Russian leader says deal to release Wall Street Journal reporter Evan Gershkovich possible after ‘reciprocal steps.’
Russian President Vladimir Putin has warned that defeating Russia in Ukraine is “impossible” while insisting he does not seek to expand the war to neighbouring countries such as Poland and Latvia.
In a high-profile interview with former Fox News host Tucker Carlson, Putin denied that he had territorial ambitions across Europe and said he would only send troops into neighbouring countries if attacked first.
“It is absolutely out of the question. You just don’t have to be any kind of analyst, it goes against common sense to get involved in some kind of a global war, and a global war will bring all of humanity to the brink of devastation,” Putin said in the interview posted online on Thursday. “It’s obvious.”
During a two-hour interview that saw Putin talk at length about the history of Eastern Europe and Russia, the Russian leader said that his government was in contact with the United States and a peaceful resolution to the war would only be possible if Washington stops supplying weapons to Ukraine.
“I will tell you what we are saying on this matter and what we are conveying to the US leadership,” Putin said. “If you really want to stop fighting you need to stop supplying weapons. It will be over within a few weeks, that’s it, and then we can agree on some terms. Before you do that, stop.”
Asked by Carlson whether he would be willing to release imprisoned Wall Street Journal reporter Evan Gershkovich as a “sign of your decency”, the Russian leader said a deal is possible and there is “no taboo” on resolving the issue.

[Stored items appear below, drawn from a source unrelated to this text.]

(* ===== verification/StakingVersions.v ===== *)
(** x/btcstaking: the versions of the parameters.

    The versions that are stored are numbered from 0 without gaps, each starts at a
    larger Bitcoin height than the one before, and the map from heights to versions
    agrees with them.  Hence a version is never overwritten, whatever the wrap-around
    of 32-bit numbers, and the binary search of [GetVersionForHeight] finds the last
    version that has started. *)
From Stdlib Require Import Strings.Byte.
From stdpp Require Import base numbers list sorting gmap strings.
From S2P Require Import Prelude KVStore Bytes Secp256k1 Eots AdaptorSig Btcd BtcUtils BtcTx StakingScripts.
From S2P Require Import BtcLightClient Epoching BtcCheckpoint BtcStaking StakingTx StakingSlash StakingPop StakingMsg StakingKeeper.

Module StakingVersions.
Import StakingScripts StakingTx BtcStaking StakingSlash StakingPop StakingMsg StakingKeeper.

(** ** Searching for a version *)

Definition starts_before (p q : HeightVersionPair) : Prop := (hv_StartHeight p < hv_StartHeight q)%N.

(** The reference: the last pair that has started. *)
Definition version_at (m : list HeightVersionPair) (height : N) : option N :=
  hv_Version <$> last (filter (λ p, hv_StartHeight p ≤ height)%N m).

Lemma pairs_ordered_cons p q m :
  pairs_ordered (p :: q :: m) =
  negb (hv_StartHeight q <=? hv_StartHeight p)%N && (hv_Version q =? u32_add (hv_Version p) 1)%N &&
  pairs_ordered (q :: m).
Proof. done. Qed.

Lemma pairs_ordered_sorted m : pairs_ordered m = true → StronglySorted starts_before m.
Proof.
  intros Hm. apply Sorted_StronglySorted; [intros p q r; unfold starts_before; lia|].
  induction m as [|p m IH]; [constructor|]. constructor.
  - apply IH. destruct m as [|q m]; [done|]. cbn in Hm. by apply andb_prop in Hm as [_ Hm].
  - destruct m as [|q m]; constructor. cbn in Hm. apply andb_prop in Hm as [[Hm _]%andb_prop _].
    apply negb_true_iff, N.leb_gt in Hm. done.
Qed.

Lemma Validate_sorted m : HeightToVersionMap_Validate m = true → StronglySorted starts_before m.
Proof.
  destruct m as [|p [|q m]]; [done| |apply pairs_ordered_sorted].
  intros _. repeat constructor.
Qed.

(** For a validated map, the binary search returns the version of the last pair
    whose start height is not above the height, and an error when none is. *)
Theorem GetVersionForHeight_last m height :
  HeightToVersionMap_Validate m = true →
  GetVersionForHeight m height = of_option ErrVersionMap (version_at m height).
Proof.
  intros Hm. pose proof (Validate_sorted _ Hm) as Hs. unfold GetVersionForHeight, version_at.
  destruct m as [|p m']; [done|]. set (m := p :: m') in *. clearbody m. clear p m' Hm.
  set (f := λ i, match m !! i with Some p => (height <? hv_StartHeight p)%N | None => false end).
  assert (monotone f (length m)) as Hmono.
  { intros i j Hij Hj Hf. unfold f in *. destruct (m !! j) as [q|] eqn:Hq.
    2: { apply lookup_ge_None in Hq. lia. }
    destruct (m !! i) as [p|] eqn:Hp; [|done]. apply N.ltb_lt in Hf. apply N.ltb_lt.
    destruct (decide (i = j)) as [->|]; [simplify_eq; lia|].
    pose proof (StronglySorted_lookup _ _ i j p q Hs Hp Hq ltac:(lia)) as Hlt. unfold starts_before in Hlt. lia. }
  destruct (sort_Search_spec (length m) f Hmono) as (Hle & Hlo & Hhi).
  set (n := sort_Search (length m) f) in *. clearbody n.
  rewrite (filter_prefix _ n).
  2: { apply Forall_lookup. intros i p [Hp Hi]%lookup_take_Some. specialize (Hlo i Hi).
       unfold f in Hlo. rewrite Hp in Hlo. by apply N.ltb_ge. }
  2: { apply Forall_lookup. intros i p Hp. rewrite lookup_drop in Hp.
       assert (f (n + i) = true) as Hf by (apply Hhi; [lia|by eapply lookup_lt_Some]).
       unfold f in Hf. rewrite Hp in Hf. apply N.ltb_lt in Hf. lia. }
  destruct n as [|n]; [by rewrite take_0|].
  destruct (lookup_lt_is_Some_2 m n ltac:(lia)) as [p Hp]. rewrite Hp.
  by rewrite (take_S_r _ _ _ Hp), last_snoc.
Qed.

(** ** The stored versions *)

Section versions.
Context `{Bt : Btcd} `{C : Curve} {BT : BtcTx} {TS : TxScript} {PL : PopLib} {CH : ChainHash}
  {A : Bech32} {ST : StkTypes}.

Definition activates_before (p q : Params) : Prop := (BtcActivationHeight p < BtcActivationHeight q)%N.

(** The pairs of a list of versions. *)
Definition version_pairs (ps : list Params) : list HeightVersionPair :=
  imap (λ i p, mkHeightVersionPair (BtcActivationHeight p) (N.of_nat i)) ps.

Record versions_ok (s : BSState) (ps : list Params) : Prop := {
  vs_params v : bs_params s !! v = ps !! N.to_nat v;
  vs_map : default [] (heightToVersionMap s) = version_pairs ps;
  vs_sorted : StronglySorted activates_before ps;
  vs_heights : Forall (λ p, BtcActivationHeight p ≤ max_u32)%N ps;
  vs_valid : Forall (λ p, Params_Validate p = Ok tt) ps;
}.

(** A version cannot start below its number, so there are at most [2^32] of them. *)
Lemma activation_bound ps i p :
  StronglySorted activates_before ps → ps !! i = Some p → (N.of_nat i ≤ BtcActivationHeight p)%N.
Proof.
  intros Hs. revert p. induction i as [|i IH]; intros p Hp; [lia|].
  destruct (lookup_lt_is_Some_2 ps i) as [q Hq]; [apply lookup_lt_Some in Hp; lia|].
  specialize (IH _ Hq).
  pose proof (StronglySorted_lookup _ _ i (S i) q p Hs Hq Hp ltac:(lia)) as Hlt.
  unfold activates_before in Hlt. lia.
Qed.

Lemma version_pairs_last ps p :
  version_pairs (ps ++ [p]) = version_pairs ps ++ [mkHeightVersionPair (BtcActivationHeight p) (N.of_nat (length ps))].
Proof. unfold version_pairs. rewrite imap_app. simpl. by rewrite Nat.add_0_r. Qed.

(** The number of the next version, before wrap-around. *)
Lemma next_version s ps :
  versions_ok s ps → nextParamsVersion s = u32 (N.of_nat (length ps)).
Proof.
  intros [Hp _ _ _ _]. unfold nextParamsVersion.
  destruct ps as [|p ps _] using rev_ind.
  - assert (bs_params s = ∅) as ->; [|done]. apply map_empty. intros v. by rewrite Hp.
  - destruct (kv_desc_head (bs_params s) (N.of_nat (length ps)) p) as [l ->].
    + by rewrite Hp, Nat2N.id, list_lookup_middle.
    + intros v q Hq. rewrite Hp in Hq. apply lookup_lt_Some in Hq. rewrite length_app in Hq. simpl in Hq. lia.
    + unfold u32_add. rewrite length_app. simpl. f_equal. lia.
Qed.

Lemma activates_snoc ps q p :
  StronglySorted activates_before (ps ++ [q]) → activates_before q p →
  StronglySorted activates_before ((ps ++ [q]) ++ [p]).
Proof.
  intros Hs Hq. apply StronglySorted_app_2; [|done|repeat constructor].
  intros r x Hr ->%list_elem_of_singleton. apply elem_of_app in Hr as [Hr| ->%list_elem_of_singleton]; [|done].
  assert (activates_before r q) as Hrq by (eapply StronglySorted_app_1_elem_of; [done|done|by left]).
  unfold activates_before in *. lia.
Qed.

(** A pair that can be added starts the version of the next number, which fits 32
    bits. *)
Lemma add_version ps p m :
  StronglySorted activates_before ps → (BtcActivationHeight p ≤ max_u32)%N →
  AddNewPair (version_pairs ps) (BtcActivationHeight p) (u32 (N.of_nat (length ps))) = Ok m →
  (N.of_nat (length ps) < 2 ^ 32)%N ∧ m = version_pairs (ps ++ [p]) ∧
  StronglySorted activates_before (ps ++ [p]).
Proof.
  intros Hs Hact. unfold AddNewPair, AddPair. destruct ps as [|q ps _] using rev_ind; intros Hadd.
  { cbn in Hadd. injection Hadd as <-. split_and!; [done|done|repeat constructor]. }
  rewrite version_pairs_last, last_snoc in Hadd. cbn [hv_StartHeight hv_Version] in Hadd.
  destruct (N.leb_spec (BtcActivationHeight p) (BtcActivationHeight q)) as [|Hlt]; [done|].
  assert ((N.of_nat (length ps) ≤ BtcActivationHeight q)%N) as Hq.
  { apply (activation_bound (ps ++ [q])); [done|by rewrite list_lookup_middle]. }
  assert (N.of_nat (length (ps ++ [q])) = N.of_nat (length ps) + 1)%N as Hlen
    by (rewrite length_app; simpl; lia).
  unfold max_u32 in Hact. rewrite Hlen, u32_small, u32_add_small, N.eqb_refl in Hadd by lia.
  injection Hadd as <-. split_and!; [lia| |by apply activates_snoc].
  by rewrite (version_pairs_last (ps ++ [q]) p), (version_pairs_last ps q), Hlen.
Qed.

Lemma lookup_snoc_N {T} (ps : list T) p v :
  (ps ++ [p]) !! N.to_nat v = if decide (v = N.of_nat (length ps)) then Some p else ps !! N.to_nat v.
Proof.
  destruct (decide _) as [->|Hne]; [by rewrite Nat2N.id, list_lookup_middle|].
  destruct (ps !! N.to_nat v) as [q|] eqn:Hq; [by rewrite (lookup_app_l_Some _ _ _ _ Hq)|].
  apply lookup_ge_None in Hq. apply lookup_ge_None. rewrite length_app. simpl. lia.
Qed.

(** [SetParams] appends a version, under a number that is new. *)
Lemma SetParams_ok s ps p s' :
  versions_ok s ps → (BtcActivationHeight p ≤ max_u32)%N → SetParams s p = Ok s' →
  s' = set_params s (<[N.of_nat (length ps) := p]> (bs_params s)) (Some (version_pairs (ps ++ [p]))) ∧
  versions_ok s' (ps ++ [p]).
Proof.
  intros Hok Hact Hset. pose proof (next_version _ _ Hok) as Hnext. destruct Hok as [Hp Hm Hs Hh Hv].
  unfold SetParams in Hset. cbv zeta in Hset. apply bind_Ok in Hset as ([] & Hvalid & Hset).
  apply bind_Ok in Hset as (m & Hadd & Hset). apply map_err_Ok in Hadd. rewrite Hm, Hnext in Hadd.
  destruct (add_version _ _ _ Hs Hact Hadd) as (Hlen & -> & Hs').
  unfold SetHeightToVersionMap in Hset. inv_ok. rewrite Hnext, u32_small by done.
  split; [done|]. split; cbn.
  - intros v. rewrite lookup_snoc_N. case_decide as Hv'; [by rewrite Hv', lookup_insert_eq|].
    by rewrite lookup_insert_ne.
  - done.
  - done.
  - by apply Forall_app_2, Forall_singleton.
  - by apply Forall_app_2, Forall_singleton.
Qed.

(** [SetParams] succeeds on valid parameters that start later than the others. *)
Lemma pairs_from_ordered k ps :
  StronglySorted activates_before ps → (N.of_nat (k + length ps) ≤ 2 ^ 32)%N →
  pairs_ordered (imap (λ i p, mkHeightVersionPair (BtcActivationHeight p) (N.of_nat (k + i))) ps) = true.
Proof.
  revert k. induction ps as [|p ps IH]; intros k Hs Hk; [done|].
  apply StronglySorted_cons in Hs as [Hp Hs]. rewrite imap_cons. simpl in Hk.
  specialize (IH (S k) Hs ltac:(lia)).
  rewrite (imap_ext (_ ∘ S) (λ i q, mkHeightVersionPair (BtcActivationHeight q) (N.of_nat (S k + i))));
    [|by intros; simpl; do 2 f_equal; lia].
  destruct ps as [|q ps]; [done|]. rewrite imap_cons in IH |- *.
  rewrite pairs_ordered_cons, IH, andb_true_r. cbn [hv_StartHeight hv_Version].
  apply Forall_cons in Hp as [Hp _]. unfold activates_before in Hp.
  rewrite (proj2 (N.leb_gt _ _)) by done. simpl in Hk. rewrite u32_add_small by lia.
  cbn [negb andb]. apply N.eqb_eq. lia.
Qed.

Lemma version_pairs_valid ps :
  StronglySorted activates_before ps → ps ≠ [] → (N.of_nat (length ps) ≤ 2 ^ 32)%N →
  HeightToVersionMap_Validate (version_pairs ps) = true.
Proof.
  intros Hs Hne Hl. pose proof (pairs_from_ordered 0 ps Hs Hl) as Ho.
  destruct ps as [|p [|q ps]]; [done|done|]. exact Ho.
Qed.

Lemma versions_length s ps : versions_ok s ps → (N.of_nat (length ps) ≤ 2 ^ 32)%N.
Proof.
  intros [_ _ Hs Hh _]. destruct ps as [|p ps _] using rev_ind; [done|].
  assert ((ps ++ [p]) !! length ps = Some p) as Hp by by rewrite list_lookup_middle.
  pose proof (activation_bound _ _ _ Hs Hp). rewrite Forall_lookup in Hh. specialize (Hh _ _ Hp).
  unfold max_u32 in Hh. rewrite length_app. simpl. lia.
Qed.

Lemma SetParams_total s ps p :
  versions_ok s ps → (BtcActivationHeight p ≤ max_u32)%N → Params_Validate p = Ok tt →
  StronglySorted activates_before (ps ++ [p]) → is_ok (SetParams s p) = true.
Proof.
  intros Hok Hact Hv Hs. pose proof (next_version _ _ Hok) as Hnext.
  destruct Hok as [Hp Hm _ Hh Hvs].
  assert (N.of_nat (length ps) < 2 ^ 32)%N as Hlen.
  { pose proof (activation_bound _ (length ps) p Hs ltac:(by rewrite list_lookup_middle)).
    unfold max_u32 in Hact. lia. }
  assert (AddNewPair (version_pairs ps) (BtcActivationHeight p) (N.of_nat (length ps)) =
          Ok (version_pairs (ps ++ [p]))) as Hadd.
  { unfold AddNewPair, AddPair. destruct ps as [|q ps _] using rev_ind; [done|].
    rewrite (version_pairs_last (ps ++ [q]) p), (version_pairs_last ps q), last_snoc, length_app.
    cbn [hv_StartHeight hv_Version]. rewrite length_app in Hlen. simpl in Hlen |- *.
    assert (activates_before q p) as Hqp by (eapply StronglySorted_app_1_elem_of; [done|set_solver|by left]).
    unfold activates_before in Hqp. rewrite (proj2 (N.leb_gt _ _)), u32_add_small by lia.
    by rewrite (proj2 (N.eqb_eq _ _)) by lia. }
  unfold SetParams. rewrite Hv. cbn [mbind res_bind]. cbv zeta. rewrite Hm, Hnext, u32_small, Hadd by done.
  cbn [mbind res_bind map_err]. unfold SetHeightToVersionMap.
  rewrite version_pairs_valid; [done|done| |rewrite length_app; simpl; lia]. by destruct ps.
Qed.
End versions.
End StakingVersions.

“We have done so many gestures of goodwill out of decency that I think we have run out of them. No, we have never seen anyone reciprocate to us in a similar manner. However, in theory we can say that we do not rule out that we can do that if our partners take reciprocal steps,” Putin said.
Gershkovich has been detained in Russia since March 2023 on spying charges that Washington has described as “baseless”.
The Kremlin said Putin agreed to sit down with Carlson because he presented a less one-sided view of the war in Ukraine.
Carlson has repeatedly questioned the rationale for US support for Kyiv, and in a video posted on social media this week criticised US media outlets for their “fawning” coverage of Ukrainian President Zelenskyy.
Before the interview, Carlson attracted criticism for travelling to Moscow to interview the Russian leader, with former Secretary of State Hillary Clinton labelling the former TV host a “useful idiot.”